Efectivamente, Calais no está tan perdido en el
fondo del Maine que no llegara hasta sus habitantes el ruido de la
famosa partida. Ellos sabían que la segunda casilla
correspondía a este estado de la Nueva Inglaterra y el
telégrafo les había anunciado que el tercer golpe de
dados -uno y uno- obliga al jugador Hermann Titbury a permanecer en su
ciudad.
Transcurrieron de este modo los días 9, 10, 11
y 12 de mayo, en profundo fastidio en aquella aldea tan poco
recreativa. Vagando por las calles limitadas por casas de madera, y por
los muelles, el tiempo parecía interminable. ¡Qué
paciencia se necesitaba para esperar, durante siete días
aún, el telegrama que hasta el día 19 no debía ser
expedido y que indicaría el nuevo itinerario!
No obstante, la pareja Titbury tenía entonces
ocasión de hacer un viaje al extranjero; sólo
tenía que atravesar el río Santa Cruz, cuya ribera
izquierda pertenece al Dominio de Canadá.
Esto pensó Hermann Titbury, y en la
mañana del día 13 hizo la proposición en los
siguientes términos:
-¡Qué ocurrencia la de ese Hypperbone!
Eligió la ciudad más desagradable del Maine para enviar
allí a los jugadores que tengan la mala suerte de obtener el
número dos al principio de la partida.
-¡Cuidado, Hermann! -respondió la
señora Titbury en voz baja-. ¡Si te oyera alguien!...
Puesto que la suerte nos ha traído a Calais, es preciso
permanecer en Calais de buen o mal grado.
-¿No nos está permitido abandonar la
ciudad?
-Sin duda, pero a coildición de no salir del
territorio de la Unión...
-¿De modo que no tenemos ni el derecho de ir al
otro lado del río?
-De ninguna manera, Hermann. El testamento
prohíbe formalmente salir de los Estados Unidos.
-¿Y quién lo sabrá, Kate?
-exclamó el señor Títbury.
-No comprendo, Hermann!... -replicó la matrona
levantando el tono-. ¿Eres tú quien habla? ¡No te
reconozco! ¿Y si más tarde se supiera que habíamos
franqueado la frontera? ¿Y si algún accidente nos
retenía allí? ¿Y si no estuviéramos de
vuelta el día 19? Además... yo no lo quiero.

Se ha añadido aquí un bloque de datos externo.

Lemma StronglySorted_weaken {A : Type} (R R' : A -> A -> Prop) l :
  (forall a b, R a b -> R' a b) -> StronglySorted R l -> StronglySorted R' l.
Proof.
  intros HR. induction 1 as [| a l Hs IH Ha]; constructor; [assumption |].
  eapply Forall_impl; [exact Ha | auto].
Qed.

Lemma StronglySorted_map {A B : Type} (f : A -> B) (R : B -> B -> Prop) l :
  StronglySorted (fun a b => R (f a) (f b)) l <-> StronglySorted R (map f l).
Proof.
  split.
  - induction 1 as [| a l Hs IH Ha]; simpl; constructor; [assumption |].
    rewrite List.Forall_forall in *. intros y Hy.
    apply in_map_iff in Hy as (x & <- & Hx). auto.
  - induction l as [| a l IH]; simpl; intros Hs; [constructor |].
    inversion Hs as [| ? ? Hs' Ha]; subst. constructor; [auto |].
    rewrite List.Forall_forall in *. intros x Hx. apply Ha. now apply in_map.
Qed.

(** *** The two orders *)

Lemma by_job_id_total a b : by_job_id a b = true \/ by_job_id b a = true.
Proof. unfold by_job_id. lia. Qed.

Lemma by_job_id_trans a b c :
  by_job_id a b = true -> by_job_id b c = true -> by_job_id a c = true.
Proof. unfold by_job_id. lia. Qed.

Lemma by_objective_descending_total a b :
  by_objective_descending a b = true \/ by_objective_descending b a = true.
Proof.
  unfold by_objective_descending.
  destruct (FinalObjectiveValue (trial a)) as [x |],
           (FinalObjectiveValue (trial b)) as [y |]; auto.
  rewrite !Qle_bool_iff. destruct (Qlt_le_dec x y) as [H | H]; auto.
  right. now apply Qlt_le_weak.
Qed.

Lemma by_objective_descending_trans a b c :
  by_objective_descending a b = true ->
  by_objective_descending b c = true ->
  by_objective_descending a c = true.
Proof.
  unfold by_objective_descending.
  destruct (FinalObjectiveValue (trial a)) as [x |],
           (FinalObjectiveValue (trial b)) as [y |],
           (FinalObjectiveValue (trial c)) as [z |]; auto; try discriminate.
  rewrite !Qle_bool_iff. intros H1 H2. now apply Qle_trans with y.
Qed.

Lemma stable_sort_by_objective :
  sorts_by by_objective_descending (sort_rows by_objective_descending).
Proof.
  apply sort_rows_sorts_by;
    [apply by_objective_descending_total | apply by_objective_descending_trans].
Qed.

Lemma stable_sort_by_job_id : sorts_by by_job_id (sort_rows by_job_id).
Proof.
  apply sort_rows_sorts_by; [apply by_job_id_total | apply by_job_id_trans].
Qed.

Lemma sorted_by_job_id sort l :
  sorts_by by_job_id sort ->
  StronglySorted (fun a b => (job_id a <= job_id b)%Z) (sort l).
Proof.
  intros Hsort. eapply StronglySorted_weaken; [| apply Hsort].
  intros a b Hab. unfold by_job_id in Hab. simpl in Hab. lia.
Qed.

(** *** The data frame and its index *)

Lemma dataframe_rows summaries :
  rows (dataframe summaries) = enumerate_from 0 summaries.
Proof. reflexivity. Qed.

Lemma dataframe_columns t rest :
  columns (dataframe (t :: rest)) = trial_columns.
Proof. reflexivity. Qed.

Lemma enumerate_from_trial i l : map trial (enumerate_from i l) = l.
Proof.
  revert i. induction l as [| t l IH]; intros i; simpl; [reflexivity |].
  now rewrite IH.
Qed.

Lemma enumerate_from_length i l : length (enumerate_from i l) = length l.
Proof. now rewrite <- (length_map trial), enumerate_from_trial. Qed.

Lemma enumerate_from_index i l r :
  In r (enumerate_from i l) -> (i <= index r < i + length l)%nat.
Proof.
  revert i. induction l as [| t l IH]; intros i; simpl; [tauto |].
  intros [<- | Hr]; [simpl; lia |]. apply IH in Hr. lia.
Qed.

(** In the order of the data frame the job ids go strictly down. *)
Lemma job_id_descending n i l :
  StronglySorted (fun a b => (job_id b < job_id a)%Z)
    (map (with_job_id n) (enumerate_from i l)).
Proof.
  revert i. induction l as [| t l IH]; intros i; simpl; constructor; [apply IH |].
  rewrite List.Forall_forall. intros y Hy.
  apply in_map_iff in Hy as (r & <- & Hr).
  apply enumerate_from_index in Hr. simpl. lia.
Qed.

Lemma job_id_reversed i l :
  rev (map (fun r => job_id (with_job_id (i + length l) r)) (enumerate_from i l)) =
  map Z.of_nat (seq 1 (length l)).
Proof.
  revert i. induction l as [| t l IH]; intros i; [reflexivity |].
  cbn [enumerate_from map rev length].
  replace (i + S (length l))%nat with (S i + length l)%nat by lia.
  rewrite IH, seq_S, map_app. cbn [map with_job_id job_id index].
  do 2 f_equal. lia.
Qed.

(** Whatever order the first sort leaves the rows in (its ties, its handling
    of missing values, its algorithm), and whichever way the second sort
    works, the outcome is the same: [job_id] is computed from the label
    alone, the job ids are pairwise different, and so one order is sorted. *)
Lemma job_id_order_unique summaries rows result :
  Permutation rows (enumerate_from 0 summaries) ->
  Permutation result (assign_job_id rows) ->
  StronglySorted (fun a b => (job_id a <= job_id b)%Z) result ->
  result = rev (map (with_job_id (length summaries)) (enumerate_from 0 summaries)).
Proof.
  intros Hrows Hresult Hsorted.
  assert (Hlen : length rows = length summaries).
  { rewrite (Permutation_length Hrows). apply enumerate_from_length. }
  unfold assign_job_id in Hresult. rewrite Hlen in Hresult.
  apply (sorted_unique job_id); [assumption | |].
  - apply (StronglySorted_rev (fun a b => (job_id b < job_id a)%Z)).
    apply job_id_descending.
  - rewrite Hresult, <- Permutation_rev. now apply Permutation_map.
Qed.

(** *** The report *)

Lemma hpo_report_with_empty sort_objective sort_job_id :
  hpo_report_with sort_objective sort_job_id [] = KeyError "FinalObjectiveValue".
Proof. reflexivity. Qed.

(** The report of a listing that is not empty is the data frame upside
    down, under any sort that keeps the rows and any sort by [job_id]. *)
Lemma hpo_report_with_reversed sort_objective sort_job_id t rest :
  (forall rows, Permutation (sort_objective rows) rows) ->
  sorts_by by_job_id sort_job_id ->
  hpo_report_with sort_objective sort_job_id (t :: rest) =
  Value (mkFrame (trial_columns ++ ["job_id"])
           (rev (map (with_job_id (length (t :: rest)))
                     (enumerate_from 0 (t :: rest))))).
Proof.
  intros Hobjective Hjob.
  unfold hpo_report_with, sort_values_with.
  rewrite dataframe_columns, dataframe_rows.
  change (str_in "FinalObjectiveValue" trial_columns) with true.
  cbn [cell_bind]. unfold set_job_id. cbn [columns rows].
  change (str_in "job_id" (trial_columns ++ ["job_id"])) with true.
  cbv iota. do 2 f_equal.
  apply (job_id_order_unique (t :: rest)
           (sort_objective (enumerate_from 0 (t :: rest)))).
  - apply Hobjective.
  - apply Hjob.
  - now apply sorted_by_job_id.
Qed.

Lemma hpo_report_reversed t rest :
  hpo_report (t :: rest) =
  Value (mkFrame (trial_columns ++ ["job_id"])
           (rev (map (with_job_id (length (t :: rest)))
                     (enumerate_from 0 (t :: rest))))).
Proof.
  apply hpo_report_with_reversed;
    [apply sort_rows_perm | apply stable_sort_by_job_id].
Qed.

Lemma reversed_trials n summaries :
  map report_trial (rev (map (with_job_id n) (enumerate_from 0 summaries))) =
  rev summaries.
Proof.
  rewrite map_rev, map_map. f_equal. cbn [with_job_id report_trial].
  apply enumerate_from_trial.
Qed.

Lemma reversed_job_ids summaries :
  map job_id
    (rev (map (with_job_id (length summaries)) (enumerate_from 0 summaries))) =
  map Z.of_nat (seq 1 (length summaries)).
Proof. rewrite map_rev, map_map. apply (job_id_reversed 0). Qed.

Lemma reversed_strictly_sorted n summaries :
  StronglySorted (fun a b => (job_id a < job_id b)%Z)
    (rev (map (with_job_id n) (enumerate_from 0 summaries))).
Proof.
  apply (StronglySorted_rev (fun a b => (job_id b < job_id a)%Z)).
  apply job_id_descending.
Qed.
(** * Maha Aastha chatbot backend: identifier detection, intent
      classification, the dialogue engine and the ratings ledger

    A shallow embedding of [fastapp.py] and of the part of [database.py]
    that the dialogue engine calls.  Python [str] values are sequences of
    Unicode code points; the [re] patterns of the source are kept as
    regular-expression syntax trees and run by a backtracking matcher with
    Python's priorities (leftmost start, ordered alternation, greedy
    repetition).  Module-level dictionaries ([USER_SESSION_STATE],
    [CHAT_HISTORY], [RATINGS_DATA], [SYSTEM_STATUS]) are fields of an
    explicit [world]; handlers are computations in a state-and-exception
    monad over it.  A response that a handler builds itself is encoded
    where it is built, and that can raise inside the handler; a handler
    that awaits the store can be run in two halves, with other requests
    served in between.  Logging is not modelled. *)

From Stdlib Require Import ZArith List Bool Lia String Ascii DecimalString.
From stdpp Require Import base option list gmap.

Local Open Scope Z_scope.

(** ** Text *)

(** A Python [str]: its code points, in order. *)
Abbreviation str := (list Z).

Definition byte_values (s : string) : list Z :=
  map (fun a => Z.of_N (N_of_ascii a)) (list_ascii_of_string s).

(** String literals of this file are UTF-8; [utf8_decode] recovers the code
    points the Python literal denotes. *)
Fixpoint utf8_decode (bs : list Z) : str :=
  match bs with
  | [] => []
  | b0 :: t0 =>
    if b0 <? 0x80 then b0 :: utf8_decode t0
    else match t0 with
    | [] => []
    | b1 :: t1 =>
      if b0 <? 0xE0 then
        Z.lor (Z.shiftl (Z.land b0 0x1F) 6) (Z.land b1 0x3F) :: utf8_decode t1
      else match t1 with
      | [] => []
      | b2 :: t2 =>
        if b0 <? 0xF0 then
          Z.lor (Z.shiftl (Z.land b0 0x0F) 12)
            (Z.lor (Z.shiftl (Z.land b1 0x3F) 6) (Z.land b2 0x3F))
          :: utf8_decode t2
        else match t2 with
        | [] => []
        | b3 :: t3 =>
          Z.lor (Z.shiftl (Z.land b0 0x07) 18)
            (Z.lor (Z.shiftl (Z.land b1 0x3F) 12)
               (Z.lor (Z.shiftl (Z.land b2 0x3F) 6) (Z.land b3 0x3F)))
          :: utf8_decode t3
        end
      end
    end
  end.

Definition u (s : string) : str := utf8_decode (byte_values s).

(** [s.encode('utf-8')]: surrogates and values outside the code space have
    no encoding ([UnicodeEncodeError]). *)
Definition utf8_encode_char (c : Z) : option (list Z) :=
  if c <? 0 then None
  else if c <? 0x80 then Some [c]
  else if c <? 0x800 then
    Some [Z.lor 0xC0 (Z.shiftr c 6); Z.lor 0x80 (Z.land c 0x3F)]
  else if (0xD800 <=? c) && (c <=? 0xDFFF) then None
  else if c <? 0x10000 then
    Some [Z.lor 0xE0 (Z.shiftr c 12);
          Z.lor 0x80 (Z.land (Z.shiftr c 6) 0x3F);
          Z.lor 0x80 (Z.land c 0x3F)]
  else if c <? 0x110000 then
    Some [Z.lor 0xF0 (Z.shiftr c 18);
          Z.lor 0x80 (Z.land (Z.shiftr c 12) 0x3F);
          Z.lor 0x80 (Z.land (Z.shiftr c 6) 0x3F);
          Z.lor 0x80 (Z.land c 0x3F)]
  else None.
(** The number an [orderNumber] shows: the value of its first run of
    digits, zero when it has none. *)
Definition numberShown (value : string) : Z :=
  match matchDigits value with
  | Some m => numberOfDigits 0 m
  | None => 0
  end.

(** The bootstrap value as the specification words it: the highest
    number carried by an order of the stream. *)
Definition highestAssigned (collectionName : string) (d : Db) : Z :=
  foldr Z.max 0 (numberShown <$> orderNumbersOf collectionName d).

(** *** Invariants of the runs *)





(** The two steps of an invocation, as functions of the system. *)
Definition commitOf (collectionName id : string) (s : System) : System :=
  match runTransaction (allocateNext collectionName) (world s) with
  | (Ok next, w') =>
      let a := {| stream := collectionName; target := (collectionName, id); issued := next |} in
      {| world := w'; inFlight := a :: inFlight s; committed := (committed s ++ [a])%list |}
  | (Throw _, _) => s
  end.

Definition stampFirst (s : System) : System :=
  match inFlight s with
  | a :: rest =>
      match docSetOrderNumber (target a).1 (target a).2 (formatOrderNumber (issued a)) (world s) with
      | (Ok _, w') => {| world := w'; inFlight := rest; committed := committed s |}
      | (Throw _, _) => s
      end
  | [] => s
  end.

(** ** The recipient resolver (lines 14-18 and 255-263) *)

Definition ADMIN_EMAIL_EXCLUSIONS : gset string :=
  {[ "bradsgbaker14@gmail.com"; "admin@thecrookedfence.co.za" ]}.

Definition ADMIN_EMAIL_FALLBACKS : list string := ["stolschristopher60@gmail.com"].

(** The character class [[;,\s]]. *)
Definition isSeparator (c : ascii) : bool :=
  (code c =? 59)%N || (code c =? 44)%N || isSpace c.

(** [s.split(/[;,\s]+/)]: the pieces between the maximal runs of
    separators, the empty pieces before a leading run and after a
    trailing run included. [cur] is the piece being read and [inRun]
    tells that the last character was a separator. *)
Fixpoint splitFrom (inRun : bool) (cur : string) (s : string) : list string :=
  match s with
  | EmptyString => [cur]
  | String c r =>
      if isSeparator c
      then if inRun then splitFrom true cur r else cur :: splitFrom true "" r
      else splitFrom false (cur ++ String c "") r
  end.

Definition split (s : string) : list string := splitFrom false "" s.

(** The body of [getAdminRecipients], with the two constants as
    parameters. *)
Definition resolveRecipients (exclusions : gset string) (fallbacks : list string)
    (email : string) : list string :=
  if negb (truthy email) then []
  else
    let recipients :=
      List.filter
        (fun address => truthy address && negb (bool_decide (toLowerCase address ∈ exclusions)))
        (trim <$> split email) in
    if (0 <? length recipients)%nat then recipients else fallbacks.

Definition getAdminRecipients (env : Env) : list string :=
  let email := orElse (env_ADMIN_EMAIL env) (orElse (config_admin_email env) "") in
  resolveRecipients ADMIN_EMAIL_EXCLUSIONS ADMIN_EMAIL_FALLBACKS email.
(** What the regular generator returns for at least one radius and one
    angle per point. *)
Lemma regular_generator_facts (angular_resolution : R) (bins : list R)
    (dims2avg : nat) :
  bins <> [] -> (1 <= dims2avg)%nat ->
  exists r_n phi_n,
    regular_angular_generator_res angular_resolution bins dims2avg
    = Ok (r_n, phi_n) /\
    length r_n = length phi_n /\
    Forall (fun phi => length phi = dims2avg) phi_n /\
    Forall (fun r => In r bins) r_n /\
    forall r, count_occ Req_dec_T r_n r
              = (count_occ Req_dec_T bins r
                 * num_angular_bins angular_resolution r ^ dims2avg)%nat.
Proof.
  intros Hb Hd. unfold regular_angular_generator_res.
  destruct bins as [|b0 bins']; [congruence|].
  destruct dims2avg as [|d']; [lia|].
  set (bins := b0 :: bins'). set (d := S d').
  eexists. eexists. split; [reflexivity|].
  split; [|split; [|split]].
  - rewrite !length_flat_map_sum. f_equal. apply map_ext. intro r.
    rewrite repeat_length. symmetry.
    apply regular_generator_grid_size. unfold d. lia.
  - apply Forall_forall. intros phi Hphi.
    apply in_flat_map in Hphi as [r [_ Hphi]].
    apply meshgrid_xy_tuple_length in Hphi. rewrite Hphi.
    cbn [length]. rewrite repeat_length. unfold d. lia.
  - apply Forall_forall. intros r Hr.
    apply in_flat_map in Hr as [r0 [Hr0 Hr]].
    apply repeat_spec in Hr. subst r. exact Hr0.
  - intro r.
    exact (count_occ_flat_map_repeat
             (fun r => (num_angular_bins angular_resolution r ^ d)%nat) bins r).
Qed.

Lemma regular_generator_raises (angular_resolution : R) (bins : list R)
    (dims2avg : nat) :
  bins = [] \/ dims2avg = O ->
  regular_angular_generator_res angular_resolution bins dims2avg = Raise ValueError.
Proof.
  intros [-> | ->]; unfold regular_angular_generator_res.
  - reflexivity.
  - destruct bins; reflexivity.
Qed.

(** For a resolution that is not zero, at least one radius and at least
    one angle per point, the regular generator returns as many radii as
    angle columns; every column has [dims2avg] angles; every radius [r] of
    [bins] is returned [n ^ dims2avg] times for each of its occurrences in
    [bins], and no other radius is returned; the number [n] of angular
    bins of [r] is the larger of 100 and an integer nearest to
    [2 * PI * r / angular_resolution].  Without a radius or without an
    angle the generator raises [ValueError]. *)
Theorem regular_generator_samples (angular_resolution : R) (bins : list R)
    (dims2avg : nat) :
  angular_resolution <> 0 -> bins <> [] -> (1 <= dims2avg)%nat ->
  (exists r_n phi_n,
     regular_angular_generator_res angular_resolution bins dims2avg
     = Ok (r_n, phi_n) /\
     length r_n = length phi_n /\
     Forall (fun phi => length phi = dims2avg) phi_n /\
     forall r,
       exists (z : Z) (n : nat),
         Rabs (IZR z - 2 * PI * r / angular_resolution) <= 1 / 2 /\
         Z.of_nat n = Z.max z 100 /\
         count_occ Req_dec_T r_n r
         = (count_occ Req_dec_T bins r * n ^ dims2avg)%nat) /\
  regular_angular_generator_res angular_resolution [] dims2avg = Raise ValueError /\
  regular_angular_generator_res angular_resolution bins 0%nat = Raise ValueError.
Proof.
  intros _ Hb Hd. split; [|split].
  - destruct (regular_generator_facts angular_resolution bins dims2avg Hb Hd)
      as (r_n & phi_n & Hgen & Hlen & Hcol & _ & Hcount).
    exists r_n, phi_n. split; [exact Hgen|]. split; [exact Hlen|].
    split; [exact Hcol|].
    intro r.
    exists (np_round (2 * PI * r / angular_resolution)),
           (num_angular_bins angular_resolution r).
    split; [apply np_round_nearest|]. split; [|apply Hcount].
    unfold num_angular_bins. rewrite Z2Nat.id by lia. reflexivity.
  - apply regular_generator_raises. left. reflexivity.
  - apply regular_generator_raises. right. reflexivity.
Qed.

Lemma regular_generator_samples_witness :
  (exists r_n phi_n,
     regular_angular_generator_res (1 / 10) [1; 2] 2%nat = Ok (r_n, phi_n) /\
     length r_n = length phi_n /\
     Forall (fun phi => length phi = 2%nat) phi_n /\
     forall r,
       exists (z : Z) (n : nat),
         Rabs (IZR z - 2 * PI * r / (1 / 10)) <= 1 / 2 /\
         Z.of_nat n = Z.max z 100 /\
         count_occ Req_dec_T r_n r
         = (count_occ Req_dec_T [1; 2]%R r * n ^ 2)%nat) /\
  regular_angular_generator_res (1 / 10) [] 2%nat = Raise ValueError /\
  regular_angular_generator_res (1 / 10) [1; 2] 0%nat = Raise ValueError.
Proof.
  apply (regular_generator_samples (1 / 10) [1; 2] 2%nat).
  - lra.
  - discriminate.
  - lia.
Defined.

(** ** The default sample points *)

Lemma points_on_spheres (r_n : list R) (phi_n : list (list R)) (d : nat) :
  length r_n = length phi_n ->
  Forall (fun r => 0 <= r) r_n ->
  Forall (fun phi => length phi = S d) phi_n ->
  Forall2 (fun r p => norm p = r) r_n (map2 spherical2cartesian_point r_n phi_n) /\
  Forall (fun p => length p = S (S d)) (map2 spherical2cartesian_point r_n phi_n).
Proof.
  intros Hlen Hr. revert phi_n Hlen.
  induction Hr as [|r rs Hr0 _ IH]; intros [|phi phis] Hlen Hphi;
    simpl in *; try discriminate.
  - split; constructor.
  - inversion Hphi as [|? ? Hp Hps]; subst.
    destruct (IH phis ltac:(lia) Hps) as [IH1 IH2].
    split; constructor; try assumption.
    + unfold norm. rewrite sum_squares_on_sphere by lia.
      replace (r ^ 2) with (Rsqr r) by (unfold Rsqr; ring).
      apply sqrt_Rsqr. exact Hr0.
    + rewrite length_spherical2cartesian_point, Hp. reflexivity.
Qed.

Lemma filter_combine_Forall2 {A B : Type} (P : B -> A -> Prop)
    (f : A * B -> bool) (l : list A) (l' : list B) :
  Forall2 P l' l ->
  Forall2 P (map snd (filter f (combine l l'))) (map fst (filter f (combine l l'))).
Proof.
  intro H. induction H as [|b a bs as_ Hab _ IH]; simpl; [constructor|].
  destruct (f (a, b)); simpl; [constructor; assumption | exact IH].
Qed.

Lemma filter_combine_radii {A : Type} (Q : R -> Prop)
    (f : A * R -> bool) (l : list A) (l' : list R) :
  Forall Q l' -> Forall Q (map snd (filter f (combine l l'))).
Proof.
  intro H. apply Forall_forall. intros r Hr.
  apply in_map_iff in Hr as [[a r'] [E Hin]]. cbn [snd] in E. subst r'.
  apply filter_In in Hin as [Hin _]. apply in_combine_r in Hin.
  exact (proj1 (Forall_forall Q l') H r Hin).
Qed.

Lemma norm_singleton (b : R) : 0 <= b -> norm [b] = b.
Proof.
  intro Hb. unfold norm. cbn [map Rsum fold_right].
  replace (b ^ 2 + 0) with (Rsqr b) by (unfold Rsqr; ring).
  apply sqrt_Rsqr. exact Hb.
Qed.

(** What a returning call of the regular generator returned. *)
Lemma regular_generator_inv (angular_resolution : R) (bins : list R)
    (dims2avg : nat) (r_n : list R) (phi_n : list (list R)) :
  regular_angular_generator_res angular_resolution bins dims2avg
  = Ok (r_n, phi_n) ->
  bins <> [] /\ (1 <= dims2avg)%nat /\
  length r_n = length phi_n /\
  Forall (fun phi => length phi = dims2avg) phi_n /\
  Forall (fun r => In r bins) r_n.
Proof.
  intro H.
  assert (Hb : bins <> []).
  { intro E. rewrite regular_generator_raises in H by (left; exact E).
    discriminate. }
  assert (Hd : (1 <= dims2avg)%nat).
  { destruct dims2avg; [|lia].
    rewrite regular_generator_raises in H by (right; reflexivity). discriminate. }
  destruct (regular_generator_facts angular_resolution bins dims2avg Hb Hd)
    as (r' & phi' & Hgen & Hlen & Hcol & Hin & _).
  rewrite Hgen in H. inversion H; subst. repeat split; assumption.
Qed.

(** The candidate points of a generator whose radii are among the
    requested ones and pair up with angle columns of the right length lie
    on the spheres of their radii; on a single axis the candidates are the
    radii themselves. *)
Lemma candidates_on_spheres (coords : list (list R)) (bins : list R)
    (g : generator) (cands : list (list R)) (radii : list R) :
  Forall (fun r => 0 <= r) bins ->
  (forall r_n phi_n,
     (2 <= length coords)%nat ->
     g bins (length coords - 1)%nat = Ok (r_n, phi_n) ->
     length r_n = length phi_n /\
     Forall (fun r => In r bins) r_n /\
     Forall (fun phi => length phi = (length coords - 1)%nat) phi_n) ->
  candidate_samples coords bins (Some g) = Ok (cands, radii) ->
  Forall2 (fun r p => norm p = r) radii cands /\
  Forall (fun r => In r bins) radii.
Proof.
  intros Hb Hg. unfold candidate_samples.
  destruct (1 <? length coords)%nat eqn:Hd.
  - apply Nat.ltb_lt in Hd.
    destruct (g bins (length coords - 1)%nat) as [[r_n phi_n]|e] eqn:Eg;
      cbn [bind]; [|discriminate].
    destruct (Hg r_n phi_n Hd eq_refl) as (Hlen & Hin & Hcol).
    unfold _spherical2cartesian. rewrite Hlen, Nat.eqb_refl. cbn [bind].
    intro H; inversion H; subst; clear H.
    split; [|exact Hin].
    assert (Hpos : Forall (fun r => 0 <= r) radii).
    { apply Forall_forall. intros r Hr.
      apply (proj1 (Forall_forall _ bins) Hb).
      exact (proj1 (Forall_forall _ radii) Hin r Hr). }
    replace (length coords - 1)%nat with (S (length coords - 2)) in Hcol by lia.
    exact (proj1 (points_on_spheres radii phi_n _ Hlen Hpos Hcol)).
  - intro H; inversion H; subst; clear H. split.
    + clear Hg. induction Hb as [|b bs Hb0 _ IH]; simpl; constructor.
      * apply norm_singleton. exact Hb0.
      * exact IH.
    + apply Forall_forall. intros r Hr. exact Hr.
Qed.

Y la imperiosa señora Titbury tenía
razón para no quererlo ¿Se sabe nunca lo que puede
ocurrir? Supongan que se produce un temblor de tierra; que el Nuevo
Brunswick se separa del continente; que aquella parte de América
se disloca; que entre los dos países se abre un abismo...
¿Cómo encontrarse entonces en las oficinas del
telégrafo el día convenido? ¿No se corría
el riesgo de quedar excluido de la partida?
-No... no podemos atravesar el río
-declaró imperiosamente la señora Titbury.
-Tienes razón; no podemos -respondió el
señor Titbury-; no sé cómo se me ha ocurrido tal
idea. Desde nuestra salida de Chicago yo no soy el mismo. Este viaje me
ha embrutecido. A gentes que no se han movido de Robey Street y de
nuestra edad, los trastorna verse corriendo de este modo. Más
cuerdo sería haber permanecido en nuestra casa y haber
renunciado a la partida...
-Sesenta millones de dólares bien valen esta
molestia -declaró la señora Titbury-.
¡Decididamente, te pones muy pesado, Hermann!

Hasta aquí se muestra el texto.